*Task to complete*
Of the lines below, write out exactly those from the line with "waker NotYet s p" through the line with "rewrite Hi, Hb, Hr, lookup_last", both included, and skip the rest.

*Dataset entries*
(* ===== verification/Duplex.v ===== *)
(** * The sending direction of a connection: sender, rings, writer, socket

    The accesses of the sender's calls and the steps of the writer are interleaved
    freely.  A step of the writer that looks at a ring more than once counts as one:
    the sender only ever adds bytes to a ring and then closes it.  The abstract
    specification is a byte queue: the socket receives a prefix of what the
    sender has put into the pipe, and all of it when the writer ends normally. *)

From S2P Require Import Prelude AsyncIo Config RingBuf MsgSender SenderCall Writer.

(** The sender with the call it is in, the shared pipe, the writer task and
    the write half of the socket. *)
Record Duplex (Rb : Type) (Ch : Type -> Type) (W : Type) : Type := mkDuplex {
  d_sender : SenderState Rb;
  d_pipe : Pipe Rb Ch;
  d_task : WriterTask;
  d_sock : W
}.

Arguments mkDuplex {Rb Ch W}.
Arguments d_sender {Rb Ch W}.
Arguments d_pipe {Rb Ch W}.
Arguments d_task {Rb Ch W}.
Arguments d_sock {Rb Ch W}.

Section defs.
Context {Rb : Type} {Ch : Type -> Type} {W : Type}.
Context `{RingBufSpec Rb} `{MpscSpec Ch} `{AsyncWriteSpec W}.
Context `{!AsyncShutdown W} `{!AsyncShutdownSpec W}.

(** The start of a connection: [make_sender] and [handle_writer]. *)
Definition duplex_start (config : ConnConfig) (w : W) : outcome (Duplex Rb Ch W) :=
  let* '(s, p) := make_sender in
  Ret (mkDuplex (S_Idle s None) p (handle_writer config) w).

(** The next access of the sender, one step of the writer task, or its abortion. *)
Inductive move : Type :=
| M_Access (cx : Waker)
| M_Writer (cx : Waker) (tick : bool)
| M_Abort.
---
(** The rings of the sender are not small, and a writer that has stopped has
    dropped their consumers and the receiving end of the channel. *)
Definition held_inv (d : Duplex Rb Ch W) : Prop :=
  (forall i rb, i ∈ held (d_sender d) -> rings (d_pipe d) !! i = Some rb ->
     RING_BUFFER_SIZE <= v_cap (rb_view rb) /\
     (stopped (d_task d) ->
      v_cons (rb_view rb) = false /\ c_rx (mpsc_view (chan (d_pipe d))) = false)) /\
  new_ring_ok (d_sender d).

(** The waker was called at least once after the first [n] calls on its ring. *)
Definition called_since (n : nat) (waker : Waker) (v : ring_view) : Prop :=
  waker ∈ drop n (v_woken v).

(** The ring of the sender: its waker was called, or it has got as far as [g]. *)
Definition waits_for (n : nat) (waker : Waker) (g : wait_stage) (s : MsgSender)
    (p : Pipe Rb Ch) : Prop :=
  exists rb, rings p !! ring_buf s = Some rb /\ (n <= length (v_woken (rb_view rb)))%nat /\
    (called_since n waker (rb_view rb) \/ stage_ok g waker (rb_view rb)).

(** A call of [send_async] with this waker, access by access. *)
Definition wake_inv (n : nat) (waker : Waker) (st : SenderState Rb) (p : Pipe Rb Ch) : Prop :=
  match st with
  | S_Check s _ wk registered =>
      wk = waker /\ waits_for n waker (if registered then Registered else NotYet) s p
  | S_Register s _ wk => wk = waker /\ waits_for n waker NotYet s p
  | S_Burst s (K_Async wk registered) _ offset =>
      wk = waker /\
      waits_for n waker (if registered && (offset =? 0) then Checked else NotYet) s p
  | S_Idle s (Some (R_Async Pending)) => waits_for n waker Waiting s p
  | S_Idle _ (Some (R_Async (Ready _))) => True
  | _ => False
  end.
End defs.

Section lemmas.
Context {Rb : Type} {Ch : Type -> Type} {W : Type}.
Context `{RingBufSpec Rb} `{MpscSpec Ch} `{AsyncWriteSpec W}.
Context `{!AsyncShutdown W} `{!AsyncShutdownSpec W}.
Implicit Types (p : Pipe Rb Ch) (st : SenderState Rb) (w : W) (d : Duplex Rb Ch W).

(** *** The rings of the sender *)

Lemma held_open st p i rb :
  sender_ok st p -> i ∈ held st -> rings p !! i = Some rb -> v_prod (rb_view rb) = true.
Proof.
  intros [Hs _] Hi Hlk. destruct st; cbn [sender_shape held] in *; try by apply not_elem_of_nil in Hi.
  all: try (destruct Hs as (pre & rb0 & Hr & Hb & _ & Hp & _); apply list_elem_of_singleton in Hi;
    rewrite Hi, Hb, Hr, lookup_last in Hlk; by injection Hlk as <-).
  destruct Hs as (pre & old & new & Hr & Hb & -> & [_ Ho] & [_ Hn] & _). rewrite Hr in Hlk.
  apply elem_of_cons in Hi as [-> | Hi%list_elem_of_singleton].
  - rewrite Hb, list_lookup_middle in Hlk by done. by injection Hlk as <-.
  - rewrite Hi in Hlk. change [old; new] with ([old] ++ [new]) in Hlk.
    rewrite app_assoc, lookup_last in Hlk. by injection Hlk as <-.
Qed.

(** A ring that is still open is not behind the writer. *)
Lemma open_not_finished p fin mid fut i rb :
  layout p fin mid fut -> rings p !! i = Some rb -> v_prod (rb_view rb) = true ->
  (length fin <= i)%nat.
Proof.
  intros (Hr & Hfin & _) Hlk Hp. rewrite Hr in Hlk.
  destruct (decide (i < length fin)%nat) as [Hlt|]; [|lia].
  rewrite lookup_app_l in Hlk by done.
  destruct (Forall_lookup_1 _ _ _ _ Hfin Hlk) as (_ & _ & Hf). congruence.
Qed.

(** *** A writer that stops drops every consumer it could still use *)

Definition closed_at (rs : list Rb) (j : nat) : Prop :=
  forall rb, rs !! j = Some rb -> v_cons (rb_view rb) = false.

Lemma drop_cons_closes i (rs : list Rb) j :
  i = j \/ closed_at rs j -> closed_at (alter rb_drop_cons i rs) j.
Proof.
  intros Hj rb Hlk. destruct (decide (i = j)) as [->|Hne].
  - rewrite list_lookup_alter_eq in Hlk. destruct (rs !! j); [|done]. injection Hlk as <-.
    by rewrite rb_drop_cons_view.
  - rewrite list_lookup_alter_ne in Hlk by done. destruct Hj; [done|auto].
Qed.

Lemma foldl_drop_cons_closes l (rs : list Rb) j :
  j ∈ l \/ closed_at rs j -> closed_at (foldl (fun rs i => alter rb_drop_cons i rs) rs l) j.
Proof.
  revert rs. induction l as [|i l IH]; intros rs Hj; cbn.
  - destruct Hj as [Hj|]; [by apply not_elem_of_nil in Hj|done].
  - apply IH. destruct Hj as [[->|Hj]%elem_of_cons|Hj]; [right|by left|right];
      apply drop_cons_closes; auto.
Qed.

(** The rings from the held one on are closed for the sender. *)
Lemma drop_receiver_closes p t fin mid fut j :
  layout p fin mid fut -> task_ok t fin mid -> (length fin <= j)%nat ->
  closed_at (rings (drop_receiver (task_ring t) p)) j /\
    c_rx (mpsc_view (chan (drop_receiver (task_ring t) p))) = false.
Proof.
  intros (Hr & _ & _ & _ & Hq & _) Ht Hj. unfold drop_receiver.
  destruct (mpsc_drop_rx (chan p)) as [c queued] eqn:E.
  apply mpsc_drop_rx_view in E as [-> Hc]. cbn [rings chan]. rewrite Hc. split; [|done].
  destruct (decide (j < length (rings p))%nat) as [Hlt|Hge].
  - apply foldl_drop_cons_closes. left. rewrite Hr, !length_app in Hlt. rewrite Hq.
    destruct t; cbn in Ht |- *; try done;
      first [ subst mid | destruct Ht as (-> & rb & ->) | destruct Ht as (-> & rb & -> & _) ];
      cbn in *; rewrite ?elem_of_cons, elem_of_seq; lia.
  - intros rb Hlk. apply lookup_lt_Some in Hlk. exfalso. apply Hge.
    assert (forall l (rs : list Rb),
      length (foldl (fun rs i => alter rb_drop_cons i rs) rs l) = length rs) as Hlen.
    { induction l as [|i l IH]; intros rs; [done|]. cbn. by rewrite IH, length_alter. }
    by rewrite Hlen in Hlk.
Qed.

*Exercise solution*
  | S_Register s _ wk => wk = waker /\ waits_for n waker NotYet s p
  | S_Burst s (K_Async wk registered) _ offset =>
      wk = waker /\
      waits_for n waker (if registered && (offset =? 0) then Checked else NotYet) s p
  | S_Idle s (Some (R_Async Pending)) => waits_for n waker Waiting s p
  | S_Idle _ (Some (R_Async (Ready _))) => True
  | _ => False
  end.
End defs.

Section lemmas.
Context {Rb : Type} {Ch : Type -> Type} {W : Type}.
Context `{RingBufSpec Rb} `{MpscSpec Ch} `{AsyncWriteSpec W}.
Context `{!AsyncShutdown W} `{!AsyncShutdownSpec W}.
Implicit Types (p : Pipe Rb Ch) (st : SenderState Rb) (w : W) (d : Duplex Rb Ch W).

(** *** The rings of the sender *)

Lemma held_open st p i rb :
  sender_ok st p -> i ∈ held st -> rings p !! i = Some rb -> v_prod (rb_view rb) = true.
Proof.
  intros [Hs _] Hi Hlk. destruct st; cbn [sender_shape held] in *; try by apply not_elem_of_nil in Hi.
  all: try (destruct Hs as (pre & rb0 & Hr & Hb & _ & Hp & _); apply list_elem_of_singleton in Hi;
    rewrite Hi, Hb, Hr, lookup_last in Hlk; by injection Hlk as <-).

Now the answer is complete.